With the new federal tax reductions kicking in, cash-starved states (and cities and counties) will have no choice except to levy a panoply of regressive taxes to stay afloat. As bigtime investors get cut more slack by the White House, millions of us average shlumps are going to be forced to pay more for everything from cigarettes to car tags to college tuition. All this while actual services are reduced.
This, much more than the Iraq adventure, will be the lasting, shameful and injurious legacy of this administration: At a time when it is sending troops all over the world and when the need for spending on and investing in the domestic infrastructure is urgent, Bush and his congressional minions can find nothing better to do than to continue feverishly redistributing wealth upward. The White House was so adamant in getting this tax cut that its operatives later admitted to the press that literally any reduction measure would do — even one as blatantly irrational as that passed by the Senate with its absurd on-again–off-again schedule of slashes in dividend taxes.
Out there in the real universe beyond our domestic matrix, when other governments attempt such foolishness they are confronted by hordes of angry and organized citizens. When Italy’s version of George Bush, Silvio Berlusconi, first tried to slash social-security pensions a handful of years ago, 3 million protesters showed up in the street the next day. Similarly, France was met with rolling strikes by hundreds of thousands two weeks ago when its center-right administration attempted a similar set of “reforms.”

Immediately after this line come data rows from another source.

(* ===== verification/Applied.v ===== *)
(** The replicated state machine across a cluster ([applyLoop] and [applyCommitted] of
    [internal/raft/raft.go], on every server of a run): the state machines of two servers
    that have applied equally many entries are equal.

    The loop reads the commit index once and then applies entry by entry while other
    goroutines append to the log and truncate it; what it applies is committed, so
    [CommitSafety] keeps it. A server that crashes applies everything again. *)
From S2P Require Import Prelude Stores Future Config Node Election Replication Rpc Leader Machine.
From S2P Require Import Restart Frame Network ElectionSafety LogMatching LeaderCompleteness CommitSafety Entries.
From S2P Require Import Changeset Apply Fsm Document.

(** * One node *)

Section node.
  Context {L Sb F R : Type} `{LogStoreSpec L} `{StableStoreSpec Sb} `{FSM F R}.
  Implicit Types r : RaftNode L Sb F R.
  Implicit Types p : proc L Sb F R.

(** What the apply loop works on, and the configuration. *)
Definition loop_state r : Z * F * Config L Sb F := (lastApplied r, fsm r, config r).

Lemma kept_machine r r' : kept r r' -> loop_state r' = loop_state r.
Proof. intros [E _ _]. unfold commits in E. unfold loop_state. congruence. Qed.

Lemma advance_machine r r' : advanceCommitIndex r = Ret r' -> loop_state r' = loop_state r.
Proof.
  unfold advanceCommitIndex. intros (c&_&Hc)%bind_ret. destruct (c <=? commitIndex r); [by injection Hc as <-|].
  destruct (GetLog (logStore r) c); [|by injection Hc as <-]. destruct (negb _); by injection Hc as <-.
Qed.

Lemma append_machine r req r' resp b : handleAppendEntries r req = Ret (r', resp, b) -> loop_state r' = loop_state r.
Proof.
  unfold handleAppendEntries. destruct (ae_Term req <? currentTerm r); [by intros [= <- _ _]|].
  intros (r1&Ha&Hh)%bind_ret.
  assert (loop_state r1 = loop_state r) as <-.
  { unfold accept_leader in Ha. apply bind_ret in Ha as (r2&Hr2&[= <-]).
    assert (kept r r2) as Hk.
    { destruct (currentTerm r <? ae_Term req); [by eapply stepDown_kept|].
      destruct (negb _); [by eapply stepDown_kept|]. injection Hr2 as <-. apply kept_refl. }
    rewrite <-(kept_machine _ _ Hk). unfold set_leaderAddr_of. by destruct (find_addr _ _). }
  apply bind_ret in Hh as ([[ct ci]|]&_&Hh); [by injection Hh as <- _ _|].
  apply bind_ret in Hh as ([log ok]&_&Hh). destruct ok; cbn in Hh; injection Hh as <- _ _; [|done].
  unfold follow_commit. by destruct (commitIndex _ <? _).
Qed.

Lemma appendNoOp_machine r r' : appendNoOp r = Ret r' -> loop_state r' = loop_state r.
Proof.
  unfold appendNoOp, or_log. by destruct (StoreLog (logStore r) (next_entry r [])); intros Hx; try done;
    injection Hx as <-.
Qed.

Lemma handleApplyRequest_machine r req r' : handleApplyRequest r req = Ret r' -> loop_state r' = loop_state r.
Proof.
  unfold handleApplyRequest. destruct (negb _).
  { intros [= <-]. apply kept_machine, resolve_kept. }
  destruct (StoreLog _ _); intros Hx; try done; injection Hx as <-; [done|].
  apply kept_machine, resolve_kept.
Qed.

(** The other goroutines leave the apply loop alone. *)
Definition undisturbed p p' : Prop := loop_state (node p') = loop_state (node p) /\ applying p' = applying p.

Lemma undisturbed_kept p r k f s w : kept (node p) r -> undisturbed p (mkProc r k f s (applying p) w).
Proof. intros Hk. split; [by apply kept_machine|done]. Qed.

Lemma main_undisturbed p p' : main_step p = Some p' -> undisturbed p p'.
Proof.
  intros Hs. unfold main_step in Hs. destruct (pc p) as [|[]| |t v []|t| | |[]|];
    try (destruct (shutdownCh (node p)); [|done]);
    try (injection Hs as <-; apply undisturbed_kept; first [apply kept_refl|apply becomeLeader_kept|apply fail_all_kept]).
  - destruct (shutdownCh (node p)), (state (node p)); injection Hs as <-; apply undisturbed_kept, kept_refl.
  - apply try_some in Hs as ([[r' req] addrs]&He%startElection_kept&Hs). cbn [fst] in Hs.
    destruct (quorum r' <=? 1); injection Hs as <-; by apply undisturbed_kept.
  - by injection Hs as <-.
  - apply try_some in Hs as (r'&E%appendNoOp_machine&[= <-]). by split.
  - case_bool_decide; injection Hs as <-; apply undisturbed_kept; [apply kept_refl|apply fail_all_kept].
  - done.
Qed.

Lemma command_undisturbed p cmd p' : command_step p cmd = Some p' -> undisturbed p p'.
Proof.
  intros Hs. destruct (command_kept _ _ _ Hs) as (r'&resp&b&Hh&Hk&_). split.
  - rewrite (kept_machine _ _ Hk). destruct cmd as [req|req|].
    + simpl in Hh. apply bind_ret in Hh as ([[r1 resp1] b1]&Hh&Hx). injection Hx as -> _ _.
      by eapply append_machine.
    + apply kept_machine. by apply (handleRPC_kept (node p) (CRequestVote req) r' resp b).
    + apply kept_machine. by apply (handleRPC_kept (node p) COther r' resp b).
  - unfold command_step in Hs. destruct (pc p) as [|[]| |t v []|t| | |[]|]; try done;
      apply try_some in Hs as ([[r2 resp2] b2]&_&Hs); repeat case_match; by injection Hs as <-.
Qed.

Lemma answer_undisturbed p k p' :
  step p k = Some p' -> (exists id resp, k = LResponse id resp) \/ (exists j resp, k = LStaleResponse j resp) ->
  undisturbed p p'.
Proof.
  intros Hs [(id&resp&->)|(j&resp&->)]; simpl in Hs.
  - unfold response_step in Hs. destruct (inflight p !! id) as [req|]; [|done].
    apply try_some in Hs as (r'&Hr&[= <-]). split; [|done]. unfold replicate_process in Hr.
    destruct (_ <? _); [by eapply kept_machine, stepDown_kept|].
    destruct (peers (node p) !! id), (aer_Success resp); try (by injection Hr as <-);
      try (by apply advance_machine in Hr). by apply bind_ret in Hr as (next&_&[= <-]).
  - unfold stale_response in Hs. destruct (stale p !! j) as [[q [req|]]|]; try done.
    destruct (_ <? _); [apply try_some in Hs as (r'&Hr%stepDown_kept&[= <-]); by apply undisturbed_kept|].
    destruct (aer_Success resp); [apply try_some in Hs as (r'&Hr%advance_machine&[= <-]); by split|].
    by apply try_some in Hs as (next&_&[= <-]).
Qed.

Lemma step_undisturbed p k p' : step p k = Some p' -> k <> LApplyWake -> k <> LApplyNext -> undisturbed p p'.
Proof.
  intros Hs Hw Ha. destruct k as [|cmd| |resp| |id|id resp|id|k|k resp| | |data c|f|f|]; try done; simpl in Hs.
  - by apply main_undisturbed.
  - by eapply command_undisturbed.
  - unfold timer_step in Hs. destruct (pc p) as [|[]| |t v []|t| | |[]|]; try done; by injection Hs as <-.
  - unfold vote_step in Hs. destruct (pc p) as [|[]| |t v []|t| | |[]|]; try done.
    destruct (currentTerm (node p) <? rvr_Term resp).
    { apply try_some in Hs as (r'&Hr%stepDown_kept&[= <-]). by apply undisturbed_kept. }
    destruct (rvr_VoteGranted resp); [destruct (_ <=? _)|]; by injection Hs as <-.
  - unfold request_step in Hs. destruct (pc p) as [|[]| |t v []|t| | |[]|]; try done.
    destruct (applyCh (node p)) as [|req rest]; [done|].
    by apply try_some in Hs as (r'&E%handleApplyRequest_machine&[= <-]).
  - unfold send_step in Hs. destruct (peers (node p) !! id) as [q|], (inflight p !! id); try done.
    apply try_some in Hs as ([req|]&_&Hs); [|done]. by injection Hs as <-.
  - apply (answer_undisturbed p (LResponse id resp) p'); eauto.
  - by injection Hs as <-.
  - unfold stale_send in Hs. destruct (stale p !! k) as [[q [es|]]|]; try done.
    apply try_some in Hs as ([req|]&_&Hs); [|done]. by injection Hs as <-.
  - apply (answer_undisturbed p (LStaleResponse k resp) p'); eauto.
  - destruct (choice_ready (node p) c); [|done]. injection Hs as <-. apply undisturbed_kept, Apply_kept.
  - injection Hs as <-. apply undisturbed_kept, resolve_kept.
  - by apply wait_step_spec in Hs as [m ->].
  - injection Hs as <-. apply undisturbed_kept, Shutdown_kept.
Qed.

(** ** What has been applied *)

(** The state machine is [f0] fed with the first [lastApplied] entries of the log, and
    the loop goes on after them, up to the commit index. *)
Record applies (f0 : F) p (l : list LogEntry) : Prop := mk_applies {
  as_last : 0 <= lastApplied (node p) <= commitIndex (node p);
  as_fsm : exists xs, feed f0 (take (Z.to_nat (lastApplied (node p))) l) = Ret (fsm (node p), xs);
  as_loop : forall idx c, applying p = Some (idx, c) ->
    idx = lastApplied (node p) + 1 /\ c <= commitIndex (node p)
}.

Lemma step_applies f0 p k p' l l' :
  repr (logStore (node p)) l -> zlen l < max_uint - 1 -> commitIndex (node p) <= zlen l ->
  commitIndex (node p) <= commitIndex (node p') ->
  take (Z.to_nat (commitIndex (node p))) l' = take (Z.to_nat (commitIndex (node p))) l ->
  step p k = Some p' -> applies f0 p l ->
  applies f0 p' l' /\ lastApplied (node p) <= lastApplied (node p') /\ config (node p') = config (node p).
Proof.
  intros Hr Hz Hcl Hcc El Hs [[Ha0 Ha] (xs&Hx) Hl].
  assert (forall m, 0 <= m <= commitIndex (node p) -> take (Z.to_nat m) l' = take (Z.to_nat m) l) as Eq.
  { intros m Hm. eapply take_eq_le; [|exact El]. lia. }
  assert (k = LApplyWake \/ k = LApplyNext \/ (k <> LApplyWake /\ k <> LApplyNext)) as [Hk|[Hk|[Hw Hn]]]
    by (destruct k; auto).
  - subst k. simpl in Hs. unfold apply_wake in Hs. destruct (applying p) eqn:Eap; [done|].
    destruct (commitNotifyCh (node p)); [|done]. injection Hs as <-. split; [|done]. split; cbn in *; [lia| |].
    + exists xs. by rewrite Eq.
    + intros idx c [= <- <-]. rewrite uwrap64_small by (zlen_facts; lia). done.
  - subst k. simpl in Hs. unfold apply_next in Hs. destruct (applying p) as [[idx c]|] eqn:Eap; [|done].
    destruct (Hl idx c eq_refl) as [-> Hc]. destruct (Z.leb_spec (lastApplied (node p) + 1) c) as [Hle|Hgt].
    2: { injection Hs as <-. split; [|done]. split; cbn in *; [lia|exists xs; by rewrite Eq|done]. }
    apply try_some in Hs as (r'&Hr'&[= <-]). zlen_facts.
    destruct (lookup_lt_is_Some_2 l (Z.to_nat (lastApplied (node p)))) as [e He]; [unfold zlen in *; lia|].
    pose proof (GetLog_hit _ l (lastApplied (node p) + 1) e Hr ltac:(lia)) as Hg.
    rewrite Z.add_simpl_r in Hg. specialize (Hg He). pose proof Hr' as Hr2. unfold apply_one in Hr2. rewrite Hg in Hr2.
    apply bind_ret in Hr2 as ([f' x]&Hf&_). destruct (apply_one_spec (node p) _ e f' x Hg Hf) as (r2&Hr2&Hap).
    rewrite Hr' in Hr2. injection Hr2 as <-.
    assert (lastApplied r' = lastApplied (node p) + 1 /\ fsm r' = f' /\ commitIndex r' = commitIndex (node p) /\
      config r' = config (node p)) as (E1&E2&E3&E4).
    { destruct Hap as [A1 A2 A3 _ _ _]. unfold unapplied in A3. split_and!; [done..|congruence|congruence]. }
    split; [|cbn; split; [lia|done]]. split; cbn; rewrite ?E1, ?E2, ?E3; [lia| |].
    + exists (xs ++ [x]). rewrite Eq by lia.
      replace (Z.to_nat (lastApplied (node p) + 1)) with (S (Z.to_nat (lastApplied (node p)))) by lia.
      rewrite (take_S_r _ _ _ He), feed_app, Hx. cbn [mbind outcome_bind fst feed]. rewrite Hf. done.
    + intros i2 c2 [= <- <-]. rewrite uwrap64_small by lia. split; [lia|done].
  - destruct (step_undisturbed p k p' Hs Hw Hn) as [Em Eap]. unfold loop_state in Em. injection Em as E1 E2 E3.
    split; [|split; [lia|done]]. split; rewrite ?Eap, ?E1, ?E2; [lia|exists xs; by rewrite Eq|].
    intros idx c Hi. destruct (Hl idx c Hi). split; [done|lia].
Qed.

End node.

(** * The cluster *)

Section cluster.
  Context {L Sb F R : Type} `{LogStoreSpec L} `{StableStoreSpec Sb} `{FSM F R}.
  Context (P : list PeerConfig).
  Context (ids_distinct : NoDup (PeerID <$> P)).
  Context (addrs_distinct : NoDup (Address <$> P)).
  Implicit Types n : network L Sb F R.

(** [f0 a] is the state machine that the server at [a] starts with. *)
Definition applied_net (f0 : text -> F) n : Prop :=
  forall a p, procs n !! a = Some p -> CFSM (config (node p)) = Some (f0 a) /\
    forall l, repr (logStore (node p)) l -> applies (f0 a) p l.

Lemma committed_here n G B a p l :
  safe_net P n G B -> procs n !! a = Some p -> repr (logStore (node p)) l ->
  committed_at P G (term p) l (commitIndex (node p)).
Proof. intros [_ _ _ Hc] Ha Hr. by apply (co_commit P n G Hc a p l). Qed.

Lemma prefix_kept ls n n' G G' B B' a p p' l l' :
  safe_net P n G B -> safe_net P n' G' B' -> aged ls n G n' G' -> spared a ls ->
  procs n !! a = Some p -> procs n' !! a = Some p' -> repr (logStore (node p)) l -> repr (logStore (node p')) l' ->
  commitIndex (node p) <= commitIndex (node p') /\
  take (Z.to_nat (commitIndex (node p))) l' = take (Z.to_nat (commitIndex (node p))) l.
Proof.
  intros Hn Hn' [Hlt Hext Hcm] Hno Ha Ha' Hr Hr'.
  destruct (Hcm a p Hno Ha) as (p2&Hp2&Hle). assert (p2 = p') as -> by congruence. split; [done|].
  pose proof (committed_here n G B a p l Hn Ha Hr) as Hc1.
  pose proof (committed_here n' G' B' a p' l' Hn' Ha' Hr') as Hc2.
  apply (committed_later P (terms n) (terms n') G G' Hlt Hext (term p) (term p)) in Hc1; [|done].
  pose proof (committed_len P _ _ _ _ Hc1).
  apply (committed_agree P n' G' (term p') (term p) l' l (commitIndex (node p')) (commitIndex (node p)));
    [apply Hn'|done|done|lia|lia].
Qed.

Here in America we respond differently to such threats. Instead of millions coming out to defend their own futures, they flocked to watch American Idol. As for our “opposition” politicians … well … according to the latest CBS/New York Times poll, 66 percent of all Americans and 64 percent of Democrats last week couldn’t name a single Democratic candidate running for president. And no wonder. Watching the C-SPAN version of this collection of pols debating last Saturday night in Des Moines was like parachuting into a kennel of yelping Chihuahuas.
Bush is lying to the country. But so are these Democrats. Can you imagine the gall of Kerry, Gephardt, Dean and even Dennis Kucinich standing with a straight face before the nation and arguing over whose health-care “plan” will cover 94 percent or 96 percent or 98 percent of Americans? What plan? To paraphrase one of Jerry Brown’s quirkier advisers, the British had a plan and Rommel stole it. So there will be no plan, friends, because, frankly, there will be no money. There already is no money. That’s what these Democrats ought to be telling the American people — because that is the truth. But far be it from these candidates to be the bearers of bad news to the almighty American public.
No matter who is elected to the White House in 2004, there will be no national health plan. Period. Even if Dean or Kerry or Kucinich goes all the way, he will still need 60 senators to pass his “plan,” and that’s something else that isn’t going to happen.
Instead, these guys would like you to think that the health and welfare of our nation depend solely on replacing Bush with one of them. The truth, obviously, is infinitely more complicated than that. Unfortunately, you don’t change the entire body politic of America by merely changing a president.
Recently, political pundit Matt Miller, also alarmed by the tide of red ink, wrote that 2004 would be a great moment for some sort of new Ross Perot to emerge. Miller took great pains to emphasize that he was referring to the early Perot who was stiffly challenging the duopoly, not the later Perot who was defying the bounds of sanity by singing “Crazy” on national TV.
I could quibble with some of what Miller prescribed. But his bigger point is well taken. As the Republicans become more retrograde every day, they only allow more space for dreary Democrats to be as conventional as possible. This is the time for a viable alternative. Neo for president? At least he has name recognition.